Middle East Monitor / November 24, 2020
The healthcare system in the Gaza Strip is near collapse as a result of Israel’s stifling siege and the rise in coronavirus cases, the World Health Organisation (WHO) has warned.
Abdelnaser Soboh, emergency health co-ordinator in the WHO’s Gaza office, warned that “within a week, we will become unable to care for critical cases”.
Of Gaza’s 100 ventilators, 79 are already taken up by Covid-19 patients, said Abdelraouf Elmanama, a member of the enclave’s pandemic task force.
Some 14,000 people have become infected with Covid-19 in the Palestinian enclave and 65 have died so far – with most of the infections occurring after August.
“In 10 days, the health system will become unable to absorb such a hike in cases and there might be cases that will not find a place at intensive care units,” Elmanama warned.

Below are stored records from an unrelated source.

Definition calculatePortfolioAge (now : Z) (positions : list (PositionData num))
  : Z :=
  match positions with
  | [] => 0
  | first :: rest =>
      let oldestPosition :=
        foldl (fun oldest pos =>
                 if (age_date pos <? age_date oldest)%Z then pos else oldest)
              first rest in
      ((now - age_date oldestPosition) / (1000 * 60 * 60 * 24))%Z
  end.

(** [\[...positions\].sort((a, b) => b.pnlPercentage - a.pnlPercentage)]:
    a stable insertion; [a] moves behind [b] when the comparator is
    positive.  (With a [NaN] comparator the order is left to the engine.) *)
Fixpoint insert_by_pnl (a : PositionData num) (sorted : list (PositionData num))
  : list (PositionData num) :=
  match sorted with
  | [] => [a]
  | b :: rest =>
      if pnlPercentage b - pnlPercentage a >? of_Z 0
      then b :: insert_by_pnl a rest
      else a :: b :: rest
  end.

Definition sortedByPnl (positions : list (PositionData num))
  : list (PositionData num) :=
  foldr insert_by_pnl [] positions.

Definition getEmptyPortfolioSummary : PortfolioSummary :=
  {| totalValueUSD := of_Z 0;
     totalPnlUSD := of_Z 0;
     totalPnlPercentage := of_Z 0;
     totalFeesUSD_sum := of_Z 0;
     averageAPY := of_Z 0;
     activePositions := 0;
     inRangePositions := 0;
     outOfRangePositions := 0;
     riskScore := of_Z 0;
     topPerformer := "";
     worstPerformer := "";
     metrics :=
       Some {| diversificationScore := of_Z 0;
               averagePositionSize := of_Z 0;
               largestPositionSize := of_Z 0;
               uniqueTokens := 0;
               portfolioAge := 0 |} |}.

(** [getPortfolioSummary]; no step of its body throws, so the [catch]
    branch (the empty summary) is never taken.  [now] is the clock. *)
Definition getPortfolioSummary (now : Z) (positions : list (PositionData num))
  : PortfolioSummary :=
  if (length positions =? 0)%nat then getEmptyPortfolioSummary
  else
    let totalValueUSD := sum_by currentValueUSD positions in
    let totalPnlUSD := sum_by pnlUSD positions in
    let totalFeesUSD := sum_by totalFeesUSD positions in
    let totalInitialUSD := sum_by initialValueUSD positions in
    let totalPnlPercentage :=
      if totalInitialUSD >? of_Z 0
      then totalPnlUSD / totalInitialUSD * of_Z 100
      else of_Z 0 in
    let weightedAPY :=
      sum_by (fun pos => apy pos * currentValueUSD pos) positions
      / totalValueUSD in
    let activePositions := length positions in
    let inRangePositions := count inRange positions in
    let outOfRangePositions := (activePositions - inRangePositions)%nat in
    let sorted := sortedByPnl positions in
    let topPerformer :=
      match head sorted with Some pos => id pos | None => "" end in
    let worstPerformer :=
      match last sorted with Some pos => id pos | None => "" end in
    let riskScore := calculatePortfolioRisk positions in
    {| totalValueUSD := totalValueUSD;
       totalPnlUSD := totalPnlUSD;
       totalPnlPercentage := totalPnlPercentage;
       totalFeesUSD_sum := totalFeesUSD;
       averageAPY := if truthy weightedAPY then weightedAPY else of_Z 0;
       activePositions := activePositions;
       inRangePositions := inRangePositions;
       outOfRangePositions := outOfRangePositions;
       riskScore := riskScore;
       topPerformer := topPerformer;
       worstPerformer := worstPerformer;
       metrics :=
         Some {| diversificationScore := calculateDiversificationScore positions;
                 averagePositionSize := totalValueUSD / of_nat activePositions;
                 largestPositionSize :=
                   nmax_list (map currentValueUSD positions);
                 uniqueTokens := countUniqueTokens positions;
                 portfolioAge := calculatePortfolioAge now positions |} |}.
End Facade.

Arguments PortfolioSummary num : clear implicits.
Arguments Metrics num : clear implicits.

(** ** Vocabulary of the statements *)

Section Vocabulary.
Context {num : Type} `{!JSNumber num}.
Local Open Scope js_scope.

(** Time passes between two calls: the state with the clock at [t]. *)
Definition at_time (t : Z) (s : State num) : State num :=
  {| priceCache := priceCache s; clock := t; queries := queries s |}.

(** The state once [fetch] has resolved or rejected. *)
Definition after_fetch (w : World) (mint : string) (s : State num) : State num :=
  {| priceCache := priceCache s;
     clock := (clock s + Z.of_N (latency (oracle w (clock s) mint)))%Z;
     queries := mint :: queries s |}.

(** The call at state [s] is not served from the cache. *)
Definition cache_miss (mint : string) (s : State num) : Prop :=
  cache_hit (priceCache s !! mint) (clock s) = None.

(** The query fails with an exception: network error, non-OK response,
    a body that is not JSON, or the JSON value [null]. *)
Definition fetch_throws (r : FetchResult) : bool :=
  match r with
  | NetworkError => true
  | Response ok _ body =>
      negb ok || match body with
                 | None | Some JNull => true
                 | Some _ => false
                 end
  end.

(** The response is OK and parses, but holds no price for [mint]. *)
Definition price_missing (mint : string) (r : FetchResult) : bool :=
  match r with
  | Response true _ (Some j) =>
      match payload_price j mint with
      | Ok None => true
      | _ => false
      end
  | _ => false
  end.

(** Oracle failure in the words of the spec: non-OK response, malformed
    payload, missing price, or network error. *)
Definition oracle_fails (mint : string) (r : FetchResult) : bool :=
  fetch_throws r || price_missing mint r.

(** The number of oracle queries a run from [s] to [s'] has issued. *)
Definition queries_between (s s' : State num) : Z :=
  (Z.of_nat (length (queries s')) - Z.of_nat (length (queries s)))%Z.

(** §4.3b of the spec, in its words. *)
Definition rangePct (lower upper : num) : num := (upper - lower) / lower.
Definition minDist (lower upper current : num) : num :=
  nmin ((current - lower) / lower) ((upper - current) / upper).

Definition high_risk (lower upper current : num) : bool :=
  (rangePct lower upper <? of_Q 0.05) && (minDist lower upper current <? of_Q 0.02).
Definition medium_risk (lower upper current : num) : bool :=
  negb (high_risk lower upper current)
  && ((rangePct lower upper <? of_Q 0.05) || (minDist lower upper current <? of_Q 0.05)).

(** A position's [riskLevel] is the one the thresholds give its triple. *)
Definition follows_thresholds (p : PositionData num) : Prop :=
  let l := priceRangeLower p in
  let u := priceRangeUpper p in
  let c := currentPrice p in
  (riskLevel p = High <-> high_risk l u c = true)
  /\ (riskLevel p = Medium <-> medium_risk l u c = true)
  /\ (riskLevel p = Low <-> high_risk l u c = false /\ medium_risk l u c = false).

(** [pnlUSD] and [pnlPercentage] are what the three USD inputs give;
    [same] says when two numbers are the same value. *)
Definition pnl_consistent (same : num -> num -> Prop) (p : PositionData num)
  : Prop :=
  same (pnlUSD p) (currentValueUSD p - initialValueUSD p + totalFeesUSD p)
  /\ same (pnlPercentage p)
          (if initialValueUSD p >? of_Z 0
           then pnlUSD p / initialValueUSD p * of_Z 100
           else of_Z 0).

(** What [processPosition] makes of a raw position, field by field. *)
Definition processed (p : PositionData num) : Prop :=
  initialValueUSD p = nmax (of_Z 0) (currentValueUSD p - totalFeesUSD p)
  /\ pnl_consistent eq p
  /\ priceRangeLower p = of_Q 1.0 * (of_Z 1 - of_Q 0.1)
  /\ priceRangeUpper p = of_Q 1.0 * (of_Z 1 + of_Q 0.1)
  /\ riskLevel p
     = calculateRiskLevel (priceRangeLower p) (priceRangeUpper p) (currentPrice p).

(** The fields of a demo position that the spec documents. *)
Definition documented (p : PositionData num)
  : string * string * num * num * RiskLevel * bool :=
  (id p, pairName p, currentValueUSD p, pnlUSD p, riskLevel p, inRange p).

(** The spec's reading of a malformed address: the parse error reaches
    the caller of [getUserPositions]. *)
Definition parse_error_surfaces (w : World) (walletAddress : string)
    (s : State num) : Prop :=
  newPublicKey w walletAddress = None ->
  exists e s', getUserPositions w walletAddress s = (Throw e, s').

(** The spec's reading of step 10: raw positions that differ in their bin
    boundaries or in the bin step of their pool get different ranges. *)
Definition range_tracks_bins (position1 position2 : RawPosition)
    (lbPair1 lbPair2 : LBPair) : Prop :=
  (lowerBinId position1, upperBinId position1, binStep lbPair1)
  <> (lowerBinId position2, upperBinId position2, binStep lbPair2) ->
  getPriceRange (num := num) position1 lbPair1
  <> getPriceRange position2 lbPair2.

(** The spec's reading of an oracle failure: the call answers [1.0], no
    entry is stored for the id, and the next call asks the oracle again. *)
Definition failure_leaves_cache_unset (w : World) (mint : string)
    (s : State num) : Prop :=
  cache_miss mint s ->
  oracle_fails mint (result (oracle w (clock s) mint)) = true ->
  let s' := snd (getTokenPrice w mint s) in
  fst (getTokenPrice w mint s) = Ok (of_Q 1.0)
  /\ priceCache s' !! mint = None
  /\ forall t, clock s' <= t ->
       queries (snd (getTokenPrice w mint (at_time t s'))) = mint :: queries s'.

(** The first of two calls runs into a query that throws. *)
Definition first_query_fails (w : World) (mint : string) (s : State num) : bool :=
  match cache_hit (priceCache s !! mint) (clock s) with
  | Some _ => false
  | None => fetch_throws (result (oracle w (clock s) mint))
  end.

(** The spec's reading of the cache: a second call that starts at [t2],
    after the first has returned and less than 30 s after it started,
    brings the number of queries to one at most. *)
Definition at_most_one_query (w : World) (mint : string) (s : State num)
    (t2 : Z) : Prop :=
  let s1 := snd (getTokenPrice w mint s) in
  let s2 := snd (getTokenPrice w mint (at_time t2 s1)) in
  clock s1 <= t2 ->
  t2 - clock s < CACHE_TTL ->
  queries_between s s2 <= 1.

Definition risk_triple (p : PositionData num) : num * num * num :=
  (priceRangeLower p, priceRangeUpper p, currentPrice p).

(** The spec's reading: every returned position follows the thresholds. *)
Definition thresholds_hold_in_output (w : World) (walletAddress : string)
    (s : State num) : Prop :=
  forall ps s',
    getUserPositions w walletAddress s = (Ok ps, s') ->
    Forall follows_thresholds ps.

The enclave is home to some two million people who live in close proximity and are susceptible to contagions. Israel’s 14-year siege of the Strip has left its medical services in tatters and the enclave suffering an acute fuel shortage.
In response to the warnings, Israeli cabinet minister Izhar Shay told Army Radio: “We are not giving Hamas any ‘coronavirus discounts’… We will continue responding as appropriate.”
But another Israeli official told Reuters that, since the pandemic hit, Israel had allowed 60 ventilators to be brought into Gaza as well as nine PCR coronavirus testing devices that had led to a more than tenfold increase in the volume of tests.